[Collected data entries]
- Opening Delimiter -
(** C5.  In the reports a scan returns, a candidate whose build information
    cannot be read has a report of its own that carries the error and the
    zero details (nothing extracted, no probe result), and the report of
    every candidate is the function of what the world answers about that
    candidate alone.  No such failure is the error of the scan: when [Check]
    fails, it is on [filepath.Abs] or on the cancellation of the context. *)
Theorem Check_isolates_extraction_error (W : World) (path : string) (s : State) :
  reachable W path s ->
  (forall rs, pc s = MReturned (Reports rs) ->
     exists root,
       filepath_Abs W path = inl root /\
       length rs = length (candidates W root) /\
       forall i fp, candidates W root !! i = Some fp ->
         rs !! i = Some (buildReport (relPathOf W root fp)
                           (checkGoBinaryFIPS None (buildinfo_ReadFile W fp) (cmd_Run W fp))) /\
         forall err, buildinfo_ReadFile W fp = inr err ->
           rs !! i = Some (mkReport (relPathOf W root fp) "gobinary" zeroDetails
                             (Some (ErrReadBuildInfo err)))) /\
  (forall err, pc s = MReturned (Failed err) ->
     (exists cause, err = ErrAbs cause) \/
     (exists e, ctx s = Some e /\ (err = ErrCtx e \/ err = ErrWalk (ErrCtx e)))).
Proof.
  intros HI%Inv_reachable. split.
  - intros rs Hpc. destruct (inv_returned _ _ _ HI rs Hpc) as (Habs & -> & _ & _ & _).
    exists (absRoot s). split; [done|]. split.
    + unfold expectedReports. by rewrite length_map.
    + intros i fp Hi. rewrite (expectedReports_lookup _ _ _ _ Hi). split; [done|].
      intros err Herr. unfold candidateReport, checkGoBinaryFIPS. by rewrite Herr.
  - intros err Hpc.
    destruct (inv_failed _ _ _ HI err Hpc)
      as [(cause & _ & ->)|[(e & call & He & _ & -> & _)|(e & He & _ & ->)]].
    + left. by exists cause.
    + right. exists e. split; [done | by right].
    + right. exists e. split; [done | by left].
Qed.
- Closing Delimiter -
What is needed — Count every line in the preceding entries where the string "relPathOf" appears, then state only the total.

Exercise response — 2